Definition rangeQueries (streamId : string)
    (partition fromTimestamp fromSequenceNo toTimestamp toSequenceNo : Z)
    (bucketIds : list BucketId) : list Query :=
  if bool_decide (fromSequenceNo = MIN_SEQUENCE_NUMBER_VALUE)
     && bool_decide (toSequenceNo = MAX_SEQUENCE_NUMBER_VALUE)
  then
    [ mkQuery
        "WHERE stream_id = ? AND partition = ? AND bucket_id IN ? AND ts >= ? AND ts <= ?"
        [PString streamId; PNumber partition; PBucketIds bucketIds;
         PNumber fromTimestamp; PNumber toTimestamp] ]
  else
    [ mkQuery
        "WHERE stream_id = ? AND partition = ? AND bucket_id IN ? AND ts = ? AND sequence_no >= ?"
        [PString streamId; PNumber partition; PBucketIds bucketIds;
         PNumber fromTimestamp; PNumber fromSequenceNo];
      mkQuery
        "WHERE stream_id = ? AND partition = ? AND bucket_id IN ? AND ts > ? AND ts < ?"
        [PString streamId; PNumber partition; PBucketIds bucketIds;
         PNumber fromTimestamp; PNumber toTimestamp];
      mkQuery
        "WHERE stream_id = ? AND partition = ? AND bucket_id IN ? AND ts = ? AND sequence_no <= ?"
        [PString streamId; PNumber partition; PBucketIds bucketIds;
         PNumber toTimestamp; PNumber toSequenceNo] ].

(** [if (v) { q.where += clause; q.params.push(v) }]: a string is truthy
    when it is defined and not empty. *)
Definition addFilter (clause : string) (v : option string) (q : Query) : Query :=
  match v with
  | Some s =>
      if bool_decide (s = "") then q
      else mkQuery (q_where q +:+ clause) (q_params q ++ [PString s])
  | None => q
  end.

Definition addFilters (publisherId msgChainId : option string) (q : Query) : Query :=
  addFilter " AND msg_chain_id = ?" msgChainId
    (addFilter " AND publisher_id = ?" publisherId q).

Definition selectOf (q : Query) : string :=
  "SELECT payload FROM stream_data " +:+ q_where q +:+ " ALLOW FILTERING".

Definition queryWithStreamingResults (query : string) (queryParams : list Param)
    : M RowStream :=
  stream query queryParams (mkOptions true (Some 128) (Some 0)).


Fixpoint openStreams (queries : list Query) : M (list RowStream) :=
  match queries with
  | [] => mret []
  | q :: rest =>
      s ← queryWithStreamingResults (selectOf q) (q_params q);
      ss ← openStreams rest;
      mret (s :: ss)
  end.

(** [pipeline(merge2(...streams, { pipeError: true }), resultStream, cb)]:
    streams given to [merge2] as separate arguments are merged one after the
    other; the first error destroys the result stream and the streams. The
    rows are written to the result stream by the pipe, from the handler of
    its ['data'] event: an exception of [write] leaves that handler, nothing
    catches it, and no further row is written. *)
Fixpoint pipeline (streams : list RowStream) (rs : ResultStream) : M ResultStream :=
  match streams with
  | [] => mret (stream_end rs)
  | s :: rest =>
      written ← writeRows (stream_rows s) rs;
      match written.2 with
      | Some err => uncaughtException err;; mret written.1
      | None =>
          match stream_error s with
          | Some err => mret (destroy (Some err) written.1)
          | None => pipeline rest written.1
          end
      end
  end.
# # # # #
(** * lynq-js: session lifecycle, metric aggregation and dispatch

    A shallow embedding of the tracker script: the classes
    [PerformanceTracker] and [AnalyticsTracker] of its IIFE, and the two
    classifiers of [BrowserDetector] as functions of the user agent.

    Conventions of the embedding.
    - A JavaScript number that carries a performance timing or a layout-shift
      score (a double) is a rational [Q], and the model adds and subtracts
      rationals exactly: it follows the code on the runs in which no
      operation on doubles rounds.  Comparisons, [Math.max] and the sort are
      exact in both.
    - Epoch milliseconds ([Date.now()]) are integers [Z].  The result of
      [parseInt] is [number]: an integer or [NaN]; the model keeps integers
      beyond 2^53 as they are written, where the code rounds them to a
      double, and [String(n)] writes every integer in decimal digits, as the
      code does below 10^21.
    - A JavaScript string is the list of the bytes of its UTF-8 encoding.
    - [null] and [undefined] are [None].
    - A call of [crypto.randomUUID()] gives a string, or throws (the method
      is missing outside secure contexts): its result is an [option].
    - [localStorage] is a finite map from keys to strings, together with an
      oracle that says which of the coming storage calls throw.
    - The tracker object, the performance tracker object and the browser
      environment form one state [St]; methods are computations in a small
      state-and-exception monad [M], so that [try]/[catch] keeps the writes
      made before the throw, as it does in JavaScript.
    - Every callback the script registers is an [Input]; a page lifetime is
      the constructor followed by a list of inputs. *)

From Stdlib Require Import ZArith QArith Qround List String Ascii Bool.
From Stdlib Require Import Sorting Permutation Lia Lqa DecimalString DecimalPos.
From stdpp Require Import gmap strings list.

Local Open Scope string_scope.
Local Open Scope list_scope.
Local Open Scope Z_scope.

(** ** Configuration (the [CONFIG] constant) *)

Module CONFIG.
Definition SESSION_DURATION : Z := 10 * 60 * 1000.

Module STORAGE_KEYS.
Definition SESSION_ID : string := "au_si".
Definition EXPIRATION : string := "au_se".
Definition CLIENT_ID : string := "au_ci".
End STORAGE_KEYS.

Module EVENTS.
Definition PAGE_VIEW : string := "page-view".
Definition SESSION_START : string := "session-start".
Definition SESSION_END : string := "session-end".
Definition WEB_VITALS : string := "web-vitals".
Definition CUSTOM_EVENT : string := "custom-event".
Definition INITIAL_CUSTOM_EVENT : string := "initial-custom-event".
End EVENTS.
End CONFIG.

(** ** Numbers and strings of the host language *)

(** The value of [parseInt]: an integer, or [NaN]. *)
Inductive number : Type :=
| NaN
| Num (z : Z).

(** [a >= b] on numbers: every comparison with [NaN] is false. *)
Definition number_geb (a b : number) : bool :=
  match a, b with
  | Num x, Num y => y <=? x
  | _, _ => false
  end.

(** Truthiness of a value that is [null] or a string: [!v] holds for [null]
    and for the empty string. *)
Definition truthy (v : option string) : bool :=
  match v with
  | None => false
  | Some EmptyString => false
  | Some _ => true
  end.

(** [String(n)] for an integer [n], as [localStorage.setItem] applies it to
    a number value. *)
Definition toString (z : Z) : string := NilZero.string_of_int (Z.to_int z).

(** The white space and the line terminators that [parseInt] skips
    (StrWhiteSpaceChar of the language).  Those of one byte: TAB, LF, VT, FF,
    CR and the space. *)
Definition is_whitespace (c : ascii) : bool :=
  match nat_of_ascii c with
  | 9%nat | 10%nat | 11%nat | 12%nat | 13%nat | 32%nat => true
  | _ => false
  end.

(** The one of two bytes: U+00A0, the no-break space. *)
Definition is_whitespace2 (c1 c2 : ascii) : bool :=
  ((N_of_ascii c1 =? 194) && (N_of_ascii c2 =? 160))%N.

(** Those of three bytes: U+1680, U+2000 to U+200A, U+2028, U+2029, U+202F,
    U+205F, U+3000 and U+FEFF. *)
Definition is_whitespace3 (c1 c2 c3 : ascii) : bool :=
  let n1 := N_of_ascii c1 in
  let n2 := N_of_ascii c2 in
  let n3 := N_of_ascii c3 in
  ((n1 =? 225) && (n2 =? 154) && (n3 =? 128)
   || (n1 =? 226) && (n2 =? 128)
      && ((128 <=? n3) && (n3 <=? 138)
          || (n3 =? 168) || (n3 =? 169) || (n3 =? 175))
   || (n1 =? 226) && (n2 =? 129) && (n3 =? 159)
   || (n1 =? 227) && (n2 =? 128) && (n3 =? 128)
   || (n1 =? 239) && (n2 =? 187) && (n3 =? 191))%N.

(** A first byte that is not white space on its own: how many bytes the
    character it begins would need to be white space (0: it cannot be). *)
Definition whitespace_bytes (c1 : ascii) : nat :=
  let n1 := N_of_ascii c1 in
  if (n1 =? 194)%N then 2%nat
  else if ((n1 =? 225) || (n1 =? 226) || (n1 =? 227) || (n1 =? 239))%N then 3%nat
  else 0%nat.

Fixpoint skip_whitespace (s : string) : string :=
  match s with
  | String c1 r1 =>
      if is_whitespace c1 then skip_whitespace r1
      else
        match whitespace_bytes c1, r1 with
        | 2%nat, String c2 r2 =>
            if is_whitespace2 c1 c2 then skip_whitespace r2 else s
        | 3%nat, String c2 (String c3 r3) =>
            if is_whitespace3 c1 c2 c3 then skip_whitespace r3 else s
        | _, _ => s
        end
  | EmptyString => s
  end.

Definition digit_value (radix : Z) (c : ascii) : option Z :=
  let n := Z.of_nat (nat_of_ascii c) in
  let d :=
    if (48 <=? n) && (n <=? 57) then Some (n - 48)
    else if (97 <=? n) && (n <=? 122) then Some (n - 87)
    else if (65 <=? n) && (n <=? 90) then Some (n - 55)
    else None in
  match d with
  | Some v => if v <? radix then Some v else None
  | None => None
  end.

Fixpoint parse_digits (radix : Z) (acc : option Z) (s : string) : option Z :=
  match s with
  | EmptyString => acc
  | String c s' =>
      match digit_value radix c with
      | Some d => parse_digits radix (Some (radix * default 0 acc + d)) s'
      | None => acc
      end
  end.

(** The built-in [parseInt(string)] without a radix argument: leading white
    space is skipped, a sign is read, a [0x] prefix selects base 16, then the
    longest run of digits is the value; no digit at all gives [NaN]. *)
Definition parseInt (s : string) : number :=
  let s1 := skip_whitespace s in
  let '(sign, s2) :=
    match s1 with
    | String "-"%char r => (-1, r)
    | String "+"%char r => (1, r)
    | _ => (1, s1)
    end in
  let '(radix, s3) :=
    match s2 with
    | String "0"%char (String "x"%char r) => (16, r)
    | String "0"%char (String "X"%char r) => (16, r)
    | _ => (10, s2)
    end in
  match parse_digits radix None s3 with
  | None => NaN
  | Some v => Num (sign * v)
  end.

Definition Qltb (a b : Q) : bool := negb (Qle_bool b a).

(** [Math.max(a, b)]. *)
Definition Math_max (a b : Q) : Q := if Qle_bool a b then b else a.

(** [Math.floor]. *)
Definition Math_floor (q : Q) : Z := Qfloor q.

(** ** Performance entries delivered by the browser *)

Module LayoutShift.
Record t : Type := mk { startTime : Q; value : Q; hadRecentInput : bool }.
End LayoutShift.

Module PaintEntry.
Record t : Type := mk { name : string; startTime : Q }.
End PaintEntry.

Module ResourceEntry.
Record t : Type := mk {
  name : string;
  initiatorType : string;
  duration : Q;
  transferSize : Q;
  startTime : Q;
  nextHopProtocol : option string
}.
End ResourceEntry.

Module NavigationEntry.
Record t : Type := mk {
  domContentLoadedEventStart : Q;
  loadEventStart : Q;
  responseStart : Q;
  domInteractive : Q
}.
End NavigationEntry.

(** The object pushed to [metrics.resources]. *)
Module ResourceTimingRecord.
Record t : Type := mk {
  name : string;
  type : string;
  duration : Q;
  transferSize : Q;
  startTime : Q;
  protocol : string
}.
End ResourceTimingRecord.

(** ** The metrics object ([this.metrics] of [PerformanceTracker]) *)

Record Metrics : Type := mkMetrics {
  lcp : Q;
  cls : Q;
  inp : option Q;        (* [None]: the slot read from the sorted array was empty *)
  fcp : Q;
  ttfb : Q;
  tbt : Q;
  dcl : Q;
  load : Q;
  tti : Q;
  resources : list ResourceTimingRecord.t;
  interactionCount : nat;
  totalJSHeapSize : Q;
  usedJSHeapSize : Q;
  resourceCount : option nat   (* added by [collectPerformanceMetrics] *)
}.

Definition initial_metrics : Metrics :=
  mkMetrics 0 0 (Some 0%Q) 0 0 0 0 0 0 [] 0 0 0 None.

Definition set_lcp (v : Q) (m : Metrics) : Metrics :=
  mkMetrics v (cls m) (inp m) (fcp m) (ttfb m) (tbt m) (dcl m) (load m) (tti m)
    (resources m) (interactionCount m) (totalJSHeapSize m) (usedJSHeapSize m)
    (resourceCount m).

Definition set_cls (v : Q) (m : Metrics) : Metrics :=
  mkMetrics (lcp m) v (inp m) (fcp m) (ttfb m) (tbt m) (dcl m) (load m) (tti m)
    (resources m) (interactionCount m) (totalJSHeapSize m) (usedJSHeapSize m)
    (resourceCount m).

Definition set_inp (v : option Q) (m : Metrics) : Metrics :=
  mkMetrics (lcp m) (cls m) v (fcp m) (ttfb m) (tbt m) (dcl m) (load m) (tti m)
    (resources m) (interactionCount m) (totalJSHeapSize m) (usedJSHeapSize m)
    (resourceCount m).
# # # # #
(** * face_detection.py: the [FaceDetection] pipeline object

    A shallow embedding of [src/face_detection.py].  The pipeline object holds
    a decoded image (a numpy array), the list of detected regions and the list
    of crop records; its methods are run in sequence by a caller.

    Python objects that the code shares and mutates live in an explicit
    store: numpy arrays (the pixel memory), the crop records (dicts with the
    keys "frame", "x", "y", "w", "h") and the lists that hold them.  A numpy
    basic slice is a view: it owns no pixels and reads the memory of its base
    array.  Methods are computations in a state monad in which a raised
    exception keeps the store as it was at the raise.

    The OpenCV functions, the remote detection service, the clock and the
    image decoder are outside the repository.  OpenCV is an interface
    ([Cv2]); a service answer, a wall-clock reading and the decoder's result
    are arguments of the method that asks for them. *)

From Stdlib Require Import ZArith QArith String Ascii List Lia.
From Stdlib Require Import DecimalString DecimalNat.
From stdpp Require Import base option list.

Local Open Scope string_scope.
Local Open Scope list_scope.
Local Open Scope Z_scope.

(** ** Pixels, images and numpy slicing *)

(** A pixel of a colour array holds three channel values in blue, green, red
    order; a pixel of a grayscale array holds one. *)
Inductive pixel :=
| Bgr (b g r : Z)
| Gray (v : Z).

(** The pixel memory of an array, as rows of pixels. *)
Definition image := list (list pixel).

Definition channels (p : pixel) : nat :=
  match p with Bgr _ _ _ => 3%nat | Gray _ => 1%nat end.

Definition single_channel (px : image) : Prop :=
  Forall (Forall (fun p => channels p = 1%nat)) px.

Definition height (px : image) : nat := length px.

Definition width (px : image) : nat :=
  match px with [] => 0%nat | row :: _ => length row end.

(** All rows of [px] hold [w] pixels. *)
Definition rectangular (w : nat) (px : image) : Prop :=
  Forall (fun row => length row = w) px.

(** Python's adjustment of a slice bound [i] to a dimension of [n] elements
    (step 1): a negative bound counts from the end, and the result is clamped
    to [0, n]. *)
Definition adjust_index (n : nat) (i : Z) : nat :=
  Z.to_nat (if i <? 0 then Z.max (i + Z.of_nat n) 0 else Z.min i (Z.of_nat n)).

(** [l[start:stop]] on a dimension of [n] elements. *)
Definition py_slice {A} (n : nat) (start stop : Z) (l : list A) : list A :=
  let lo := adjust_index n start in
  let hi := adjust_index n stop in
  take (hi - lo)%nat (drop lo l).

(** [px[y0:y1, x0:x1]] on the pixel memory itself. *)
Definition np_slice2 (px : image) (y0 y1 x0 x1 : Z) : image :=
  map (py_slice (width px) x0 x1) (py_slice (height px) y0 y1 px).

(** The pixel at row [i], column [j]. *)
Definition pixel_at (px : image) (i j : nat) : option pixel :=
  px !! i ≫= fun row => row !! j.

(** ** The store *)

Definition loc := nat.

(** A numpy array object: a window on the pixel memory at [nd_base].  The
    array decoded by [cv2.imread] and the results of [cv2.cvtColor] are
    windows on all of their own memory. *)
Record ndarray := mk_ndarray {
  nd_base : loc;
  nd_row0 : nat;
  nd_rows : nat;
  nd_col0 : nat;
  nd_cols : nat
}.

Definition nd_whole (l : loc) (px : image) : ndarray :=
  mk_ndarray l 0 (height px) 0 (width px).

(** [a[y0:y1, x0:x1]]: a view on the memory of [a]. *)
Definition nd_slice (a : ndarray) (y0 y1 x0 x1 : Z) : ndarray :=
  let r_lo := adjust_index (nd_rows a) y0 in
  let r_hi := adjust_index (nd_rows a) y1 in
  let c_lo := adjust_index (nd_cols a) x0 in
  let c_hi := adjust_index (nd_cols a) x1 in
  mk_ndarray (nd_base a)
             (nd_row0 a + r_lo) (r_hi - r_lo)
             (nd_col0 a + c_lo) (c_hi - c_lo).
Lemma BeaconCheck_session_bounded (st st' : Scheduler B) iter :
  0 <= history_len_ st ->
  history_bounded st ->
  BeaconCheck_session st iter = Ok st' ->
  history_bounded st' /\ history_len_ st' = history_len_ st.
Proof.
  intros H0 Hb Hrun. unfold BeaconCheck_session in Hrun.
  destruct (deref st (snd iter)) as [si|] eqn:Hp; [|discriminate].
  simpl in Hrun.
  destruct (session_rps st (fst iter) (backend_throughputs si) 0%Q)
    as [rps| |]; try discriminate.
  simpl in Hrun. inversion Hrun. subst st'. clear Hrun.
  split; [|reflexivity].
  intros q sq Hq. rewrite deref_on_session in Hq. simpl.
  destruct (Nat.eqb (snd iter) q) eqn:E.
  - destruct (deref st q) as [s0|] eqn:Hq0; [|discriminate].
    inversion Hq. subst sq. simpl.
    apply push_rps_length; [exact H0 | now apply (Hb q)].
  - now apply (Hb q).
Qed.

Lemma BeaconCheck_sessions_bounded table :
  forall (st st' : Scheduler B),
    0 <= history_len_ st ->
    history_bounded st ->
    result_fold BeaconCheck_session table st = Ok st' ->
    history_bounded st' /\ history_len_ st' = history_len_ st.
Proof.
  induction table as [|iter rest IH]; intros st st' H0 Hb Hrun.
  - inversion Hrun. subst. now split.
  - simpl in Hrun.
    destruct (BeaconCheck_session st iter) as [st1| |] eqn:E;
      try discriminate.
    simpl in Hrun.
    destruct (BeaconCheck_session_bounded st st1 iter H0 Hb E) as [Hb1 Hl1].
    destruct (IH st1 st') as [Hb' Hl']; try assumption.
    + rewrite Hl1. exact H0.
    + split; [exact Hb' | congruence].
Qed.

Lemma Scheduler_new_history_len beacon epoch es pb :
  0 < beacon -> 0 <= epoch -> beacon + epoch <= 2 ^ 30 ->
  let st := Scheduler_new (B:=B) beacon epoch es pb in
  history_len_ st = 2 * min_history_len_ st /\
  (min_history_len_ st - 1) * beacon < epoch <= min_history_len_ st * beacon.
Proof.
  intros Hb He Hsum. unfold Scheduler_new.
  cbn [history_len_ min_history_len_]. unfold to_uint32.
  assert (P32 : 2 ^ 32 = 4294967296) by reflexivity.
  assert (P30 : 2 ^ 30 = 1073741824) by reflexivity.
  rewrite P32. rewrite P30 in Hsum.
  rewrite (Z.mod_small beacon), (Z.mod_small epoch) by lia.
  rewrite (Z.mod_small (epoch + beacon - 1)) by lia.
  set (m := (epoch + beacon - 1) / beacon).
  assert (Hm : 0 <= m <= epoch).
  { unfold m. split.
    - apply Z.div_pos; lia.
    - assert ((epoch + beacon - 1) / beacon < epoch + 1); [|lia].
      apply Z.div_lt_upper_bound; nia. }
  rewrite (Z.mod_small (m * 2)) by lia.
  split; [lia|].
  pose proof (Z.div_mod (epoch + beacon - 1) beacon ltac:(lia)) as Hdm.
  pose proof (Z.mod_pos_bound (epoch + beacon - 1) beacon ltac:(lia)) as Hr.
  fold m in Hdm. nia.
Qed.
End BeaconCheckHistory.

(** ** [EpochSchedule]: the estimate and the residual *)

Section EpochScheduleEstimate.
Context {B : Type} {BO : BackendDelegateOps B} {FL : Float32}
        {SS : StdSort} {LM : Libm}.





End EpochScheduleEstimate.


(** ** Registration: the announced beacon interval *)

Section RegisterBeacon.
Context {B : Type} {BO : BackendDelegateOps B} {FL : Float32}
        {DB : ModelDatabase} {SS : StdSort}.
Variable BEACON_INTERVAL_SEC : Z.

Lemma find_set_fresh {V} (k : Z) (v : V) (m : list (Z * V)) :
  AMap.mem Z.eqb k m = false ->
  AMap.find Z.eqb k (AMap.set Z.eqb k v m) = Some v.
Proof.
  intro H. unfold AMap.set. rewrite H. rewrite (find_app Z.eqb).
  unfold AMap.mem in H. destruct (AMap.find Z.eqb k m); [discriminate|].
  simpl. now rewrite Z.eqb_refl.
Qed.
# # # # #
• [Task objective]: Return all lines above that mention the word "ttfb".

• [Solution to the exercise]:
  ttfb : Q;
  mkMetrics v (cls m) (inp m) (fcp m) (ttfb m) (tbt m) (dcl m) (load m) (tti m)
  mkMetrics (lcp m) v (inp m) (fcp m) (ttfb m) (tbt m) (dcl m) (load m) (tti m)
  mkMetrics (lcp m) (cls m) v (fcp m) (ttfb m) (tbt m) (dcl m) (load m) (tti m)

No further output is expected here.